◆ **Entries shown**:
--------
Lemma allocate_storage_spec s request k :
  swap_inv s -> swap_layout (swap_info (swap_mm s)) -> header_pages_reserved s = Z.of_nat k ->
  exists s' r new, toi_swap_allocate_storage env request s = Some (s', r) /\ swap_inv s' /\
    swap_layout (swap_info (swap_mm s')) /\
    chain_blocks (swapextents s') ≡ₚ new ++ chain_blocks (swapextents s) /\
    (forall x, in_use (swap_mm s') x = bool_decide (x ∈ new) || in_use (swap_mm s) x) /\
    Forall (fun x => in_use (swap_mm s) x = false) new /\
    header_pages_reserved s' = Z.of_nat k /\ toi_result (bio s') = toi_result (bio s) /\
    (r = 0 /\ swap_pages_allocated s + pages_wanted s request <= swap_pages_allocated s' /\
       header_placed (bio s') k /\ (k <= length (tape (block_chain (bio s'))))%nat
     \/ r = - ENOSPC).
Proof.
  intros Hinv Hlay Hk. unfold toi_swap_allocate_storage.
  destruct (Z.ltb_spec (pages_wanted s request) 1) as [Hlt|Hge].
  - destruct (apply_header_reservation_spec s Hinv Hlay k Hk) as (p & sl & r & Ha & Hc & Hl & Hr).
    eexists _, r, []. split; [exact Ha|]. split; [by apply swap_inv_posn|]. split_and!; auto.
    destruct Hr as [(-> & Hle & Hp)|[-> _]]; [left|by right]. split_and!; auto; [simpl; lia|].
    change (block_chain (bio _)) with (it_chains p). by rewrite Hc.
  - destruct (allocate_entries s request Hinv ltac:(lia))
      as (c & m & g & new & He & Hc & Hcb & Hnd & Hu & Hnew & Hg & Hgle & Hdv).
    destruct (main_pool_inv s c m g new Hinv Hlay Hc Hcb Hnd Hu Hnew Hg Hdv) as (cs & Hm & Hi1).
    set (s1 := (refreshed s) {{ swapextents := c; swap_mm := m;
                 swap_pages_allocated := swap_pages_allocated s + g }}) in *.
    set (s2 := s1 {{ bio := set_block_chain cs (bio s1) }}) in *.
    assert (swap_layout (swap_info (swap_mm s2))) as Hlay2 by (by eapply swap_layout_same).
    destruct (apply_header_reservation_spec s2 Hi1 Hlay2 k Hk) as (p & sl & r & Ha & Hpc & Hl & Hr).
    eexists _, (if g <? pages_wanted s request then - ENOSPC else r), new. split.
    { unfold refresh_devinfos, bind at 1, modify. fold (refreshed s).
      unfold bind in He |- *. destruct (get_swap_pages _ _ _ _ _) as [[s0 x]|]; [|done].
      rewrite He. unfold modify.
      match goal with |- context [get_main_pool_phys_params env ?x] => change x with s1 end.
      rewrite Hm. fold s2. rewrite Ha. done. }
    split; [by apply swap_inv_posn|]. split_and!; auto.
    { eapply Forall_impl; [exact Hnew|]. by intros x [? _]. }
    destruct (Z.ltb_spec g (pages_wanted s request)); [by right|].
    destruct Hr as [(-> & Hle & Hp)|[-> _]]; [left|by right]. split_and!; auto; [simpl; lia|].
    change (block_chain (bio _)) with (it_chains p). by rewrite Hpc.
Qed.
(* ===== verification/FileStorage.v ===== *)
(** * The file allocator: kernel/power/tuxonice_file.c

    An image is kept in the blocks of an existing file, or on a whole block
    device: the pages of the target whose blocks are contiguous become the
    extent chain of the block I/O layer, and the target's first page carries a
    signature that says whether an image exists and where its header starts.

    [block_chain] and [devinfo] are variables of this allocator, which the
    block layer reaches through the pointers [toi_writer_posn.chains] and
    [toi_devinfo] once [__test_toi_file_target] has set them ([attached]). *)

From S2P Require Import Prelude HeaderStream Extents States BlockIO BlockIOFacts BlockIORead Vsprintf AllocatorIO.
From stdpp Require Import numbers base list strings.
#[local] Open Scope Z_scope.
#[local] Open Scope step_scope.

(** ** Files *)

Inductive file_kind := S_IFSOCK | S_IFLNK | S_IFREG | S_IFBLK | S_IFDIR | S_IFCHR | S_IFIFO.

(** What is looked at in an inode.  [bmap] is the function of that name: the
    disk block of a block of the file, 0 when there is none. *)
Record inode := Inode {
  i_kind : file_kind;
  i_size : Z;
  i_blkbits : Z;
  bmap : Z -> Z;
  i_bdev : Z;          (* I_BDEV: the device that a block device node is *)
  i_sb_bdev : Z        (* i_sb->s_bdev: the device the file is on *)
}.

(** The rest of the kernel: opening files and devices.  [vfs_stat] is the
    device number of a node, [bd_sects] the size of a partition or a disk,
    [None] without one; [bd_claim] tells whether claiming succeeds. *)
Record file_env := FileEnv {
  filp_open : list Z -> option inode;
  name_to_dev_t : list Z -> Z;
  vfs_stat : list Z -> option Z;
  toi_open_by_devnum : Z -> Z;
  bd_inode : Z -> inode;
  bd_dev : Z -> Z;
  bd_claim : Z -> bool;
  bd_sects : Z -> option Z;
  bdevname : Z -> list Z;
  toi_fileops : nat
}.

(** ** State *)

Record file_state := FileState {
  bio : bio_state;
  attached : bool;
  block_chain : hibernate_extent_chain;
  devinfo : toi_bdev_info;
  toi_file_target : list Z;
  target_inode : option inode;
  target_file : bool;
  toi_file_target_bdev : Z;
  resume_file_dev_t : Z;
  used_devt : bool;
  setting_toi_file_target : bool;
  target_firstblock : Z;
  target_header_start : Z;
  target_storage_available : Z;
  target_claim : bool;
  header_pages_reserved : Z;
  main_pages_allocated : Z;
  main_pages_requested : Z;
  is_active : bool;            (* toiActiveAllocator == &toi_fileops *)
  toi_state : Z;
  resume_file : list Z;
  open_files : Z;              (* files opened and not closed *)
  bdev_refs : list Z;          (* references taken on devices *)
  bdev_claims : list Z         (* devices claimed *)
}.

#[export] Instance file_state_eta : Eta file_state := fun s =>
  FileState (bio s) (attached s) (block_chain s) (devinfo s) (toi_file_target s) (target_inode s)
    (target_file s) (toi_file_target_bdev s) (resume_file_dev_t s) (used_devt s)
    (setting_toi_file_target s) (target_firstblock s) (target_header_start s)
    (target_storage_available s) (target_claim s) (header_pages_reserved s)
    (main_pages_allocated s) (main_pages_requested s) (is_active s) (toi_state s) (resume_file s)
    (open_files s) (bdev_refs s) (bdev_claims s).

Abbreviation st := file_state.

(** The block layer as it sees the variables of the allocator. *)
Definition seen (s : st) : bio_state :=
  if attached s then (set_block_chain [block_chain s] (bio s)) {{ toi_devinfo := [devinfo s] }} else bio s.

(** An operation of the block layer; it changes the allocator's variables
    through its pointers. *)
Definition in_bio {A} (m : M bio_state A) : M st A := fun s =>
  match m (seen s) with
  | None => None
  | Some (b, a) =>
      Some (if attached s then
              s {{ bio := b;
                   block_chain := default (block_chain s) (AllocatorIO.block_chain b !! 0%nat);
                   devinfo := default (devinfo s) (toi_devinfo b !! 0%nat) }}
            else s {{ bio := b }}, a)
  end.

Section Operations.
Context (env : file_env) (attempt_to_parse_resume_device : M st unit).

(** ** The target *)

Definition set_devinfo (b target_blkbits : Z) : M st unit :=
  modify (fun s => s {{ devinfo :=
    if target_blkbits =? 0 then (devinfo s) {{ bdev := b; bmap_shift := 0; blocks_per_page := 0 }}
    else (devinfo s) {{ bdev := b; bmap_shift := target_blkbits - 9;
                        blocks_per_page := Z.shiftl 1 (PAGE_SHIFT - target_blkbits) }} }}).

Definition toi_file_storage_available (s : st) : Z :=
  match target_inode s with
  | None => 0
  | Some i =>
      match i_kind i with
      | S_IFSOCK | S_IFCHR | S_IFIFO => -1
      | S_IFREG => s32 (raw_to_real (target_storage_available s))
      | S_IFBLK =>
          match bd_sects env (toi_file_target_bdev s) with
          | None => 0
          | Some sects => s32 (raw_to_real (s32 (Z.shiftr sects (PAGE_SHIFT - 9))))
          end
      | S_IFDIR | S_IFLNK => s32 (raw_to_real 0)
      end
  end.

(** The number of a block of the file is worked out as an [int]. *)
Definition file_block (bpp page_num j : Z) : Z := u64 (s32 (page_num * bpp + j)).

(** Blocks [j], ... of page [page_num], [n] of them, after block [last]. *)
Fixpoint contiguous_from (i : inode) (bpp page_num : Z) (n : nat) (j last : Z) : bool :=
  match n with
  | O => true
  | S n' =>
      let this := bmap i (file_block bpp page_num j) in
      if (this =? 0) || (negb (last =? 0) && negb (u64 (last + 1) =? this)) then false
      else contiguous_from i bpp page_num n' (j + 1) this
  end.

Definition has_contiguous_blocks (i : inode) (bpp page_num : Z) : bool :=
  contiguous_from i bpp page_num (Z.to_nat bpp) 0 0.

Definition is_normal_file (i : inode) : bool :=
  match i_kind i with S_IFREG => true | _ => false end.

(** The whole pages of a file. *)
Definition file_pages (i : inode) : list Z := seqZ 0 (Z.shiftr (i_size i) PAGE_SHIFT).

(** [target_is_normal_file] of no inode is a null pointer. *)
Definition size_ignoring_ignored_pages (s : st) : option Z :=
  match target_inode s with
  | None => None
  | Some i =>
      Some (if negb (is_normal_file i) then toi_file_storage_available s
            else Z.of_nat (length (filter (fun p => has_contiguous_blocks i (blocks_per_page (devinfo s)) p = true)
                                     (file_pages i))))
  end.

(** ** The block list *)

Definition __populate_block_list (min max : Z) : M st Z :=
  ok <-- in_bio toi_kzalloc;;
  s <-- get (fun s => s);;
  let '(c, r) := toi_add_to_extent_chain ok (block_chain s) (u64 min) (u64 max) in
  modify (fun s => s {{ block_chain := c }});;;
  ret r.

Definition apply_header_reservation : M st Z :=
  n <-- get header_pages_reserved;;
  in_bio (reserve_pages (Z.to_nat n)).
(** ** Properties *)


(** C10: an image stays in its file.  Once storage has been allocated, any
    image that fits the pages after the header can be written to the second
    stream, which is then closed.  Only pages of the file that hold
    contiguous blocks, and not the signature, are changed on the disk; and a
    kernel that has reloaded the metadata reads the image back. *)
Theorem image_kept_in_file i s k request s' l :
  file_ready i s -> header_pages_reserved s = Z.of_nat k -> 0 <= request < 2 ^ 30 -> Z.of_nat k < 2 ^ 29 ->
  0 < request + Z.of_nat k ->
  toi_file_allocate_storage request s = Some (s', 0) ->
  Forall wf_entry l -> (length (image_bytes l) <= Z.to_nat PAGE_SIZE * (length (image_pages i s) - k))%nat ->
  test_result_state TOI_ABORTED (toi_result (bio s)) = false ->
  exists st1 st2 st3, toi_rw_init WRITE 2 (seen s') = Some (st1, 0) /\
    write_image l st1 = Some (st2, 0) /\ toi_rw_cleanup WRITE st2 = Some (st3, 0) /\
    (forall a, (forall p, p ∈ file_pages i ->
                 used_page i (bpp_of s) (Z.shiftr (target_firstblock s) (bmap_shift (devinfo s))) p = true ->
                 apart (bdev (devinfo s), Z.shiftl (first_of i (bpp_of s) p) (bmap_shift (devinfo s))) a) ->
       disk_read (the_disk st3) (fst a) (snd a) = disk_read (the_disk (bio s)) (fst a) (snd a)) /\
    forall r, reloaded st3 r ->
      exists r1 r2, toi_rw_init READ 2 r = Some (r1, 0) /\
        read_image (length l) r1 = Some (r2, (map entry_read l, 0)).
Proof.
  intros Hr Hk Hreq Hkb Hpos Ha Hl Hfit Hab.
  destruct (allocate_in_file i s k request Hr Hk Hreq Hkb Hpos) as (s0 & r & Ha' & Hr' & Hh & Hs & Hres & _).
  rewrite Ha in Ha'. injection Ha' as <- <-. destruct Hres as [[_ Hp]|?]; [|done].
  pose proof (same_target_pages i _ _ Hs) as Ei. destruct Hs as (Hd & Ht & _ & Htr & Hdk).
  assert (image_pages i s = [] \/ image_pages i s = image_pages i s') as Hfs by (right; by rewrite Ei).
  destruct (placed_to_come i s' _ k Hr' Hp) as (vend & Hall & _).
  rewrite (fp_own _ _ _ Hp).
  destruct (stream_written_read 2 (bio s') (toi_writer_posn (bio s')) l (map (pair 0) (drop k (image_pages i s))) vend)
    as (st1 & st2 & st3 & H1 & H2 & H3 & Hframe & Hread); auto.
  - by apply (placed_ready i s' (image_pages i s) k).
  - by rewrite Htr.
  - by rewrite (fp_dev _ _ _ Hp).
  - by rewrite length_map, length_drop.
  - exists st1, st2, st3. do 3 (split; [done|]). split; [|done].
    intros a Hap. rewrite Hframe, Hdk; [done|]. rewrite (fp_dev _ _ _ Hp), Hd. apply Forall_forall.
    intros c Hc. apply list_elem_of_In, in_map_iff in Hc as (f & <- & Hf%list_elem_of_In).
    eapply elem_of_sublist in Hf; [|apply sublist_drop]. unfold image_pages in Hf. rewrite merge_sort_Permutation in Hf.
    apply list_elem_of_In, in_map_iff in Hf as (p & <- & Hq%list_elem_of_In).
    apply list_elem_of_filter in Hq as [Hu Hin]. by apply Hap.
Qed.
--------
◆ **Work request**:
Copy out all lines above holding "assert".

◆ **Output for this task**:
    assert (swap_layout (swap_info (swap_mm s2))) as Hlay2 by (by eapply swap_layout_same).
  assert (image_pages i s = [] \/ image_pages i s = image_pages i s') as Hfs by (right; by rewrite Ei).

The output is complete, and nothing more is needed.